Children identified as “misfits” would be entered in the database, along with all available personal and demographic information. Their teachers would be linked to them; a teacher with two or more misfits in the class would have a red light flashing next to her name. “That way,” explained Row, “we can identify those teachers who are setting up child after child for distress, romantic rejection, achievement gapping, cognitive dissonance, weird clothes, and future unemployment. Look at this girl with untied shoes. She’s a misfit, and her teacher already has a red light. The principal is now looking into ways to replace the teacher so that the child and her classmates have a chance of making it in the world.”

An audience member asked whether some of these “misfit” children might not simply be dreamy,  nervous, forgetful, or in some way different from the others. “Absolutely,” said Row. “Thank you for bringing it up. Chances are, if I had been tested in kindergarten, I would have been labeled a misfit too.” (Laughter.) “That’s why we have to get ourselves into the mindset of testing them relentlessly.
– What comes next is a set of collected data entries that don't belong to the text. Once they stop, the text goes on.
(** ** States *)

(** [set_state] *)
Definition set_state (state : ccall_state) : CCM () :=
  c ← uget;
  let old_state := cf_state c in
  umodify (λ c, {| c with cf := (let k := cf c in {| k with cc_state := state |}) |});;
  (if bool_decide (old_state = CCALL_STATE_IDLE) && (cf_ts_start c =? 0) then
     now ← on_ks jiffies; umodify (λ c, {| c with cf_ts_start := now |})
   else mret ());;
  match state with
  | CCALL_STATE_IDLE =>
    umodify (λ c, {| c with cf_sft_url := None; cf_sft_timestamp := 0 |});;
    on_list userlist_reset_keygenerator;;
    umodify (λ c, {| c with cf_received_confpart := false |});;
    _ ← on_ks keystore_reset;
    tmr_cancels [TmrRotateKey; TmrRotateMls; TmrSendCheck; TmrConnect; TmrDecryptCheck;
                 TmrKeepalive; TmrAlone; TmrDuration]
  | CCALL_STATE_INCOMING =>
    umodify (λ c, {| c with cf_sft_url := None |});;
    on_list userlist_reset_keygenerator;;
    umodify (λ c, {| c with cf_received_confpart := false |});;
    _ ← on_ks keystore_reset_keys;
    tmr_cancels [TmrRotateKey; TmrRotateMls; TmrSendCheck];;
    tmr_start TmrOngoing CCALL_ONGOING_CALL_TIMEOUT;;
    tmr_cancels [TmrDecryptCheck; TmrKeepalive; TmrAlone]
  | CCALL_STATE_WAITCONFIG | CCALL_STATE_WAITCONFIG_OUTGOING =>
    umodify (λ c, {| c with cf_sft_url := None |});;
    on_list userlist_reset_keygenerator;;
    umodify (λ c, {| c with cf_received_confpart := false |});;
    _ ← on_ks keystore_reset_keys;
    tmr_cancels [TmrRotateKey; TmrRotateMls; TmrSendCheck];;
    tmr_start TmrConnect CCALL_CONNECT_TIMEOUT;;
    tmr_cancels [TmrDecryptCheck; TmrKeepalive; TmrAlone; TmrRing]
  | CCALL_STATE_CONNSENT =>
    umodify (λ c, {| c with cf_received_confpart := false |});;
    c ← uget;
    (if negb (cc_is_mls_call (cf c)) && (cf_reconnect_attempts c =? 0)
     then _ ← on_ks keystore_reset_keys; tmr_cancel TmrRotateMls
     else mret ());;
    tmr_cancels [TmrRotateKey; TmrSendCheck];;
    tmr_start TmrConnect CCALL_CONNECT_TIMEOUT;;
    tmr_cancels [TmrDecryptCheck; TmrKeepalive; TmrAlone]
  | CCALL_STATE_CONNECTED => tmr_cancel TmrConnect
  | CCALL_STATE_ACTIVE =>
    umodify (λ c, {| c with cf_expected_ping := 0; cf_last_ping := 0 |});;
    tmr_cancel TmrConnect;;
    tmr_start TmrDecryptCheck CCALL_DECRYPT_CHECK_TIMEOUT;;
    tmr_start TmrKeepalive CCALL_KEEPALIVE_TIMEOUT;;
    c ← uget;
    if (0 <? cf_reconnect_attempts c) && userlist_is_keygenerator_me (cf_userl c)
    then tmr_cancel TmrSendCheck;; tmr_start TmrSendCheck 0
    else mret ()
  | CCALL_STATE_TERMINATING =>
    tmr_cancels [TmrSendCheck; TmrConnect; TmrKeepalive; TmrAlone; TmrDuration]
  | CCALL_STATE_SETUPRECV | CCALL_STATE_CONNECTING | CCALL_STATE_NONE
  | CCALL_STATE_WAITNETWORK => mret ()
  end;;
  uemit (if negb (bool_decide (state = old_state))
            && (bool_decide (state = CCALL_STATE_ACTIVE)
                || bool_decide (old_state = CCALL_STATE_ACTIVE))
         then [CcGroupChanged] else []).

(** [ccall_set_secret]; the first four bytes are printed. *)
Definition ccall_set_secret (secret : list Z) : CCM Z :=
  if (length secret <? 4)%nat then undef else
  umodify (λ c, {| c with cf_secret := [] |});;
  ok ← next_alloc;
  if negb ok then mret ENOMEM else
  umodify (λ c, {| c with cf_secret := secret |});;
  c ← uget;
  ok ← next_alloc;
  r ← of_ptr (hash_conv ok secret (cf_convid_real c));
  umodify (λ c, {| c with cf := (let k := cf c in {| k with cc_convid_hash := r.2 |}) |});;
  _ ← on_list (userlist_set_secret secret);
  err ← on_ks (keystore_set_salt (bytes_of_string <$> r.2));
  if_ecall (EcSetSessid r.2);;
  mret err.

(** ** Messages *)

Definition id_of (s : option string) : string :=
  match s with Some s => str_ncpy s ECONN_ID_LEN | None => "" end.

(** [econn_message_alloc] and the common fields. *)
Definition new_message (type : econn_msg) (rsp : bool)
    (src_userid src_clientid dest_userid dest_clientid : option string) (trans : bool)
    : econn_message := {|
  msg_type := type; sessid_sender := "";
  src_userid := id_of src_userid; src_clientid := id_of src_clientid;
  dest_userid := id_of dest_userid; dest_clientid := id_of dest_clientid;
  resp := rsp; transient := trans; msg_time := 0; msg_age := 0; msg_u := u_zero |}.

(** The servers a CONFSTART or CONFCHECK names. *)
Definition announced_sfts (c : conf_call) : list string :=
  if (0 <? length (cf_sftl c))%nat then cf_sftl c else option_list (cf_primary_sft_url c).

(** What CONFSTART and CONFCHECK have in common: the error code and the
    payload. *)
Definition alloc_confstart : CCM (Z * option confstart) :=
  c ← uget;
  ok ← next_alloc;
  if negb ok then mret (ENOMEM, None) else
  '(err, url) ← str_dup (cf_primary_sft_url c);
  if negb (err =? 0) then mret (err, None) else
  '(err, tuple) ← (match cf_sft_tuple c with
                   | Some t => str_dup (Some t)
                   | None => mret (0, None)
                   end);
  if negb (err =? 0) then mret (err, None) else
  mret (0, Some {| cs_props := None; cs_sft_url := url; cs_sft_tuple := tuple;
                   cs_secret := cf_secret c; cs_timestamp := cf_sft_timestamp c;
                   cs_seqno := cf_sft_seqno c; cs_sftl := announced_sfts c |}).

(** [alloc_message]: the error code and the message. *)
Definition alloc_message (type : econn_msg) (rsp : bool)
    (src_userid src_clientid dest_userid dest_clientid : option string) (trans : bool)
    : CCM (Z * option econn_message) :=
  c ← uget;
  ok ← next_alloc;
  if negb ok then mret (ENOMEM, None) else
  let msg := new_message type rsp src_userid src_clientid dest_userid dest_clientid trans in
  let sessid := id_of (cc_convid_hash (cf c)) in
  match type with
  | ECONN_CONF_START =>
    '(err, cs) ← alloc_confstart;
    match cs with
    | None => mret (err, None)
    | Some cs =>
      ok ← next_alloc;
      if negb ok then mret (ENOMEM, None) else
      ok ← next_alloc;
      if negb ok then mret (ENOMEM, None) else
      let props := econn_props_videosend
                     (bool_decide (cf_call_type c = ICALL_CALL_TYPE_VIDEO)) in
      mret (0, Some {| msg with sessid_sender := sessid;
                                msg_u := u_confstart {| cs with cs_props := Some props |} |})
    end
  | ECONN_CONF_CHECK =>
    '(err, cs) ← alloc_confstart;
    match cs with
    | None => mret (err, None)
    | Some cs => mret (0, Some {| msg with sessid_sender := sessid; msg_u := u_confcheck cs |})
    end
  | ECONN_CONF_END | ECONN_CONF_STREAMS => mret (0, Some {| msg with sessid_sender := sessid |})
  | _ => mret (0, Some msg)
  end.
Because the data add up. We can make better judgments when we’ve got reams of data.”

Row then enjoined the audience to visualize the future. “Think of the workplace of the 22nd century, the 23rd century,” he said, as the lighting changed to blue. “Think of the employment agencies and all the information they will have. They can look you up and see if you were a misfit at any time in your life! That will have an electrifying effect on our schools. It will be as though the entire school system went whitewater rafting”—he displayed a photograph of that very activity—“and found themselves heading headlong down a vertical waterfall. AAAH! the school system screams. Try that yourselves! Scream AAAH!” The audience screamed “AAAH” and broke into laughter. “You see? More of that, and you won’t see teachers tolerating the status quo while Mindy draws a tree instead of a data tree. You’ll hear her saying this instead.”
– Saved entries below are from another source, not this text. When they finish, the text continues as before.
(** [ecall_close_handler] *)
Definition ecall_close_handler (ecall : nat) (err : Z) (metrics : option icall_metrics)
    (msg_time : Z) : CCM () :=
  c ← uget;
  let should_end := userlist_incall_count (cf_userl c) =? 0 in
  if negb (bool_decide (cc_ecall (cf c) = Some ecall)) then mret () else
  on_list userlist_reset_keygenerator;;
  if (err =? EAGAIN) || (err =? ENOTCONN) then
    umodify (λ c, {| c with cf_reconnect_attempts := 0; cf_expected_ping := 0;
                            cf_last_ping := 0 |});;
    ccall_reconnect msg_time (err =? ENOTCONN) (err =? EAGAIN)
  else
  with_users (userlist_incall_clear false false);;
  (if ((cf_error c =? 0) || (cf_error c =? ENOONEJOINED) || (cf_error c =? EEVERYONELEFT))
      && (should_end && cf_received_confpart c)
   then _ ← ccall_send_msg ECONN_CONF_END false None false; mret ()
   else mret ());;
  (match metrics with Some m => add_metrics m | None => mret () end);;
  (if should_end then
     set_state CCALL_STATE_IDLE;;
     uemit (if cf_error c =? EDURATION then [] else [CcClose (cf_error c) msg_time])
   else if cf_error c =? EDURATION then
     tmr_start TmrTerm CCALL_DURATION_TERM_TIMEOUT
   else
     set_state CCALL_STATE_INCOMING;;
     uemit [CcLeave ICALL_REASON_STILL_ONGOING msg_time]);;
  umodify (λ c, {| c with cf := (let k := cf c in {| k with cc_ecall := None |});
                          cf_error := 0 |}).

(** [ecall_quality_handler]; the degradation of resolutions is compiled out. *)
Definition ecall_quality_handler (userid clientid : string) (stats : stats_report) : CCM () :=
  c ← uget;
  if negb (bool_decide (cf_state c = CCALL_STATE_ACTIVE)) then mret () else
  _ ← on_ks jiffies;
  let rx := if CCALL_QUALITY_POOR_MISSING <=? cf_expected_ping c then 30
            else if CCALL_QUALITY_MEDIUM_MISSING <? cf_expected_ping c then 10
            else st_lost_rx stats in
  uemit [CcQuality userid clientid {| stats with st_lost_rx := rx |}].

(** *** Properties *)

(** [sscanf(s, "%u", ...)]: the number, when there is one. *)
Definition is_space (c : Ascii.ascii) : bool :=
  let n := Ascii.nat_of_ascii c in ((n =? 32) || ((9 <=? n) && (n <=? 13)))%nat.
Definition digit_of (c : Ascii.ascii) : option Z :=
  let n := Z.of_nat (Ascii.nat_of_ascii c) in
  if (48 <=? n) && (n <=? 57) then Some (n - 48) else None.

Fixpoint scan_digits (s : string) (acc : option Z) : option Z :=
  match s with
  | EmptyString => acc
  | String c s =>
    match digit_of c with
    | Some d => scan_digits s (Some (Z.min (default 0 acc * 10 + d) (2 ^ 64 - 1)))
    | None => acc
    end
  end.

Fixpoint scan_u (s : string) : option Z :=
  match s with
  | EmptyString => None
  | String c s' =>
    if is_space c then scan_u s'
    else if Ascii.eqb c "+"%char then scan_digits s' None
    else if Ascii.eqb c "-"%char then (λ x, - x) <$> scan_digits s' None
    else scan_digits s None
  end.

Definition sscanf_u (s : string) : option Z := u32 <$> scan_u s.

(** [propsync_get_states] of [ecall.c]: the state of the video and of the
    microphone, when they are present. *)
Definition propsync_get_states (props : econn_props_ref) : option icall_vstate * option bool :=
  let vr := econn_props_get props "videosend" in
  let v := if bool_decide (vr = Some "true"%string) then ICALL_VIDEO_STATE_STARTED
           else if bool_decide (vr = Some "paused"%string) then ICALL_VIDEO_STATE_PAUSED
           else ICALL_VIDEO_STATE_STOPPED in
  let sr := econn_props_get props "screensend" in
  let v := if bool_decide (sr = Some "true"%string) then ICALL_VIDEO_STATE_SCREENSHARE
           else if bool_decide (sr = Some "paused"%string)
                   && negb (bool_decide (v = ICALL_VIDEO_STATE_STARTED))
           then ICALL_VIDEO_STATE_PAUSED else v in
  let mt := econn_props_get props "muted" in
  (if bool_decide (vr = None) && bool_decide (sr = None) then None else Some v,
   (λ mt, String.eqb mt "true") <$> mt).

(** [ecall_propsync_handler] *)
Definition ecall_propsync_handler (msg : econn_message) : CCM Z :=
  let props := match msg_u msg with u_propsync p => p | _ => None end in
  let latest_epoch := default 0 (props ≫= λ p, econn_props_get p "keysync" ≫= sscanf_u) in
  c ← uget;
  match userlist_find_by_hash (cf_userl c) (Some (src_userid msg)) (Some (src_clientid msg)) with
  | None => mret 0
  | Some user =>
    let '(vs, mt) := match props with
                     | Some p => propsync_get_states p
                     | None => (None, None)
                     end in
    let vnew := vs ≫= λ v, if bool_decide (v = ui_video_state user) then None else Some v in
    let mnew := mt ≫= λ m, if Bool.eqb m (ui_muted user) then None else Some m in
    (match vnew with
     | None => mret ()
     | Some v =>
       on_list (set_user (ui_addr user) (λ u, {| u with ui_video_state := v |}));;
       uemit [CcVstateChanged (ui_userid_real user) (ui_clientid_real user) v]
     end);;
    (match mnew with
     | None => mret ()
     | Some m => on_list (set_user (ui_addr user) (λ u, {| u with ui_muted := m |}))
     end);;
    uemit (if bool_decide (is_Some vnew) || bool_decide (is_Some mnew)
           then [CcGroupChanged] else []);;
    err ← (if (0 <? latest_epoch) && negb (latest_epoch =? ui_latest_epoch user) then
             on_list (set_user (ui_addr user) (λ u, {| u with ui_latest_epoch := latest_epoch |}));;
             on_keys ccall_sync_media_keys
           else mret 0);
    if negb (err =? 0) then mret err else
    ccall_update_active_counts;;
    mret err
  end.

(** *** The participants *)

(** [x] in [n] bytes, the most significant first. *)
Fixpoint be_bytes (n : nat) (x : Z) : list Z :=
  match n with
  | O => []
  | S n => u8 (Z.shiftr x (8 * Z.of_nat n)) :: be_bytes n x
  end.

(** The bytes and the copy of a participant, for the loop of
    [ccall_keep_confpart_data]; [None] ends the loop with an error. *)
Definition part_bytes (p : econn_group_part) : option (list Z) :=
  (λ uid, bytes_of_string uid ++ be_bytes 4 (gp_ssrca p) ++ be_bytes 4 (gp_ssrcv p))
    <$> gp_userid p.

Definition part_copy (p : econn_group_part) : econn_group_part := {|
  gp_userid := gp_userid p; gp_clientid := gp_clientid p; gp_authorized := false;
  gp_muted_state := MUTED_STATE_UNKNOWN; gp_ssrca := gp_ssrca p; gp_ssrcv := gp_ssrcv p;
  gp_ts := 0 |}.

(** The loop: the bytes written, unless it ended with an error. *)
Fixpoint keep_parts (partl : list (option econn_group_part)) (data : list Z)
    : CCM (option (list Z)) :=
  match partl with
  | [] => mret (Some data)
  | None :: partl => keep_parts partl data
  | Some p :: partl =>
    match part_bytes p with
    | None => mret None
    | Some bs =>
      ok ← next_alloc;
      if negb ok then mret None else
      umodify (λ c, {| c with cf_saved_partl := cf_saved_partl c ++ [part_copy p] |});;
      keep_parts partl (data ++ bs)
    end
  end.

(** [ccall_keep_confpart_data]; writes to the buffer succeed, but for those of a
    [NULL] pointer.  After an error the position of the buffer is its end, so
    that nothing is left to be read. *)
Definition ccall_keep_confpart_data (cp : confpart) : CCM () :=
  data ← (match cp_entropy cp with
          | None => mret None
          | Some entropy =>
            umodify (λ c, {| c with cf_saved_partl := [] |});;
            keep_parts (cp_partl cp)
              (be_bytes 8 (cp_timestamp cp) ++ be_bytes 4 (cp_seqno cp) ++ entropy)
          end);
  umodify (λ c, {| c with cf := (let k := cf c in
                     {| k with cc_confpart_data := default [] data |}) |}).

(** The timer that ends a call in which this client stays alone. *)
Definition update_alone (count : nat) : CCM () :=
  c ← uget;
  if (1 <? count)%nat then
    tmr_cancel TmrAlone;; umodify (λ c, {| c with cf_someone_joined := true |})
  else if cf_someone_joined c then tmr_start TmrAlone CCALL_EVERYONE_LEFT_TIMEOUT
  else if negb (cf_meeting_is_set c) then tmr_start TmrAlone CCALL_NOONE_JOINED_TIMEOUT
  else mret ().

(** The duration of a meeting, checked with the first list of participants. *)
Definition check_duration (timestamp : Z) : CCM () :=
  c ← uget;
  let start := s32 (timestamp - cf_sft_timestamp c) in
  umodify (λ c, {| c with cf_meeting_start_duration := start |});;
  duration ← of_ptr (int_op (cf_meeting_duration c - start));
  if duration <=? 0 then ccall_end_with_err EDURATION else tmr_start TmrDuration duration.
He displayed a video of a teacher telling a little girl, “Mindy, you’re supposed to draw a data tree. Now why don’t you turn and talk to Joshua, who knows what that is. Joshua, make sure Mindy does it right, OK? I’ll come back in a few minutes. Frederick, what’s that you’re drawing? You’re not supposed to draw a dark forest. What ever gave you the idea that we were here to draw a forest? Look at the objective on the screen. Class, give Frederick your support. What’s today’s objective? All together now!” The class responded in chorus: “To draw a data tree!” The teacher nodded. “That’s right. So, Frederick, I’m putting you down as a misfit for now, but if you start over and draw a data tree, I’ll take the label away, and you’ll be in the clear. Ready? Set? Go!”
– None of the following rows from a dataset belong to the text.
(** The result of a calm step, when it matters. *)
Lemma ok_bind_calm {A B} (m : CCM A) (f : A → CCM B) (P : A → Prop) c :
  call_ok c → wp m (λ a c' _, calm c c' ∧ P a) c →
  (∀ a c', call_ok c' → calm c c' → P a → wp_ok (f a) c') → wp_ok (m ≫= f) c.
Proof.
  intros Hc Hm Hf. wp_step. eapply wp_mono; [exact Hm|]. intros a c' e [C HP].
  apply Hf; [by eapply calm_call_ok|done..].
Qed.

Lemma ok_state st c :
  call_ok c →
  (match st with CCALL_STATE_SETUPRECV | CCALL_STATE_WAITNETWORK => False | _ => True end) →
  wp_ok (set_state st) c.
Proof.
  intros Hc Hst. eapply wp_mono; [apply set_state_ok; [by apply co_base|by destruct st]|].
  by intros ? ? ? [? _].
Qed.
End States.

Ltac ok_step :=
  lazymatch goal with
  | |- wp (uget ≫= _) _ _ => apply ok_get
  | |- wp (_ ≫= _) _ _ => apply ok_bind
  | |- ∀ _, _ => intro
  | |- wp (set_state _) _ _ => by apply ok_state
  | |- wp (match ?x with _ => _ end) _ _ => destruct x
  end.
Ltac ok_calm := apply ok_calm; [assumption|intros; solve [calm]].
Ltac ok_update :=
  lazymatch goal with |- wp (umodify _) _ _ => apply ok_update; [assumption|by base_split|done] end.
Ltac ok_auto := repeat first [solve [eauto with csafe] | ok_step | ok_calm | ok_update].

Section Ending.
Context `{LS : LibReSpec, SO : Sodium, SL : !SodiumLen SO, HS : !SodiumSpec SO ab sha, UE : UlEnv,
          KE : KsEnv, KL : !KsEnvLen KE, CE : CkEnv, CC : CcEnv, EO : !CallEnvOk}.

Abbreviation wp_ok m c := (wp m (λ _ c' _, call_ok c') c).

Lemma send_msg_sft_ok url msg c : call_ok c → wp_ok (ccall_send_msg_sft url msg) c.
Proof.
  intros Hc. unfold ccall_send_msg_sft. destruct url as [url|]; [|ok_auto].
  destruct (_ <? _)%nat; [ok_auto|].
  assert (Hh : is_Some (cc_convid_hash (cf c))) by apply ko_hash, bo_keys, co_base, Hc.
  destruct (msg_type msg); ok_auto; apply ok_calm; try done; intros; by apply calm_of_ptr.
Qed.
#[local] Hint Resolve send_msg_sft_ok : csafe.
As the lights dimmed, Row looked out at the audience with tears in his eyes. A rainbow spotlight lit up over him, causing “oohs” in the audience. “I would not be funding this database today,” he said, “were it not for the wonderful education I received, starting in kindergarten. My teachers challenged me in all ways but also encouraged me to pursue my own passions. They never worried about my differences. So I leave you with this thought. Be a kindergartener once again, in your heart. Now be a poor kindergartener, without opportunities, falling through the cracks, sure of being forgotten, unless someone records you and says that tough ‘M’ word that no one else will say. Let’s spend a moment of silence on that thought.”(Three seconds of silence ensued.) “Thank you, and enjoy the rest of your time here.”

Upon leaving the room, participants were interviewed on camera about their impressions. Those who said something other than “awesome,” “amazing,” or “inspiring” were entered into the National Misfit Database.